* **Goal of the exercise**:
Some lines in the data below hold the string "exact". Report how many, as a bare number.

(Dataset entries)
======
Ltac kinds o :=
  destruct (bool_decide (order_type o ∈ ["wallet_topup"; "deposit"])) eqn:?;
  destruct (String.eqb (order_type o) "wallet_topup") eqn:?;
  destruct (String.eqb (order_type o) "withdrawal") eqn:?;
  destruct (String.eqb (order_type o) "game_load") eqn:?;
  try (exfalso; kind_facts; congruence).

Lemma select_game_with_orders n f d :
  select_game n (with_orders f d) = select_game n d.
Proof. reflexivity. Qed.

Ltac finish_lists :=
  first [ reflexivity
        | symmetry; apply app_nil_r
        | rewrite <- !app_assoc; reflexivity ].

Ltac kind_clash :=
  exfalso; kind_facts;
  repeat match goal with
         | H : order_type _ = _ |- _ => rewrite H in *
         end;
  unfold known_kinds, ledger_kinds in *; set_solver.

Ltac order_fields :=
  cbn [order_id o_user_id order_type status amount bonus_amount total_amount
       game_name payment_method payout_amount void_amount execution_attempts
       approved_by approved_by_type approved_by_id approved_at
       amount_adjusted adjusted_by adjusted_at executed_at execution_result
       execution_error rejection_reason
       Backend.order_finalize Backend.order_attempt Backend.order_reject
       AI9.order_finalize AI9.order_mark_failed AI9.order_reject
       success data message andb
       reference_id l_amount l_user_id reference_type transaction_type].

Ltac leaf :=
  order_fields;
  first
    [ reflexivity
    | finish_lists
    | left; reflexivity
    | right; reflexivity
    | intros; congruence
    | intros; repeat split; reflexivity
    | intros; eexists; repeat split; reflexivity
    | intros; kind_clash ].
(** C5, as stated, fails: at the temperature 1/2000 the proposal of the
    step [up_draw] has [diff = 1 >= 0], and the draw of the test is 1/2,
    but the proposal is not accepted: [math.exp(2000)] raises
    [OverflowError], which ends the search. *)
Lemma Metropolis_acceptance_overflows :
  0 < 1 / 2000 /\
  0 <= proposal_diff (0 + 1 + 0, 0) (0, 0) /\
  0 <= uniform up_draw < 1 /\
  accept (uniform up_draw) (proposal_diff (0 + 1 + 0, 0) (0, 0)) (1 / 2000)
    = Raise OverflowError /\
  proposal_step sum_quality 1 (1 / 2000) (start [0] (0, 0)) up_draw
    = Raise OverflowError.
Proof.
  assert (A : accept (uniform up_draw)
                (proposal_diff (0 + 1 + 0, 0) (0, 0)) (1 / 2000)
              = Raise OverflowError).
  { assert (D : proposal_diff (0 + 1 + 0, 0) (0, 0) / (1 / 2000) = 2000).
    { rewrite up_diff. field. }
    apply accept_overflows; [lra | |]; rewrite D.
    - exact exp_2000_overflows.
    - pose proof float_max_bounds as [F _].
      assert (M : 2 ^ 11 <= 2 ^ 1023) by (apply Rle_pow; [lra | lia]).
      assert (E : 2 ^ 11 = 2048) by (simpl; lra).
      lra. }
  split; [lra|]. split; [rewrite up_diff; lra|].
  split; [simpl; lra|]. split; [exact A|].
  apply (proposal_step_raises sum_quality 1 (1 / 2000) (start [0] (0, 0))
           up_draw [0 + 1] (0 + 1 + 0, 0));
    [discriminate | reflexivity | reflexivity | exact A].
Qed.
======
* **Answer box**:
3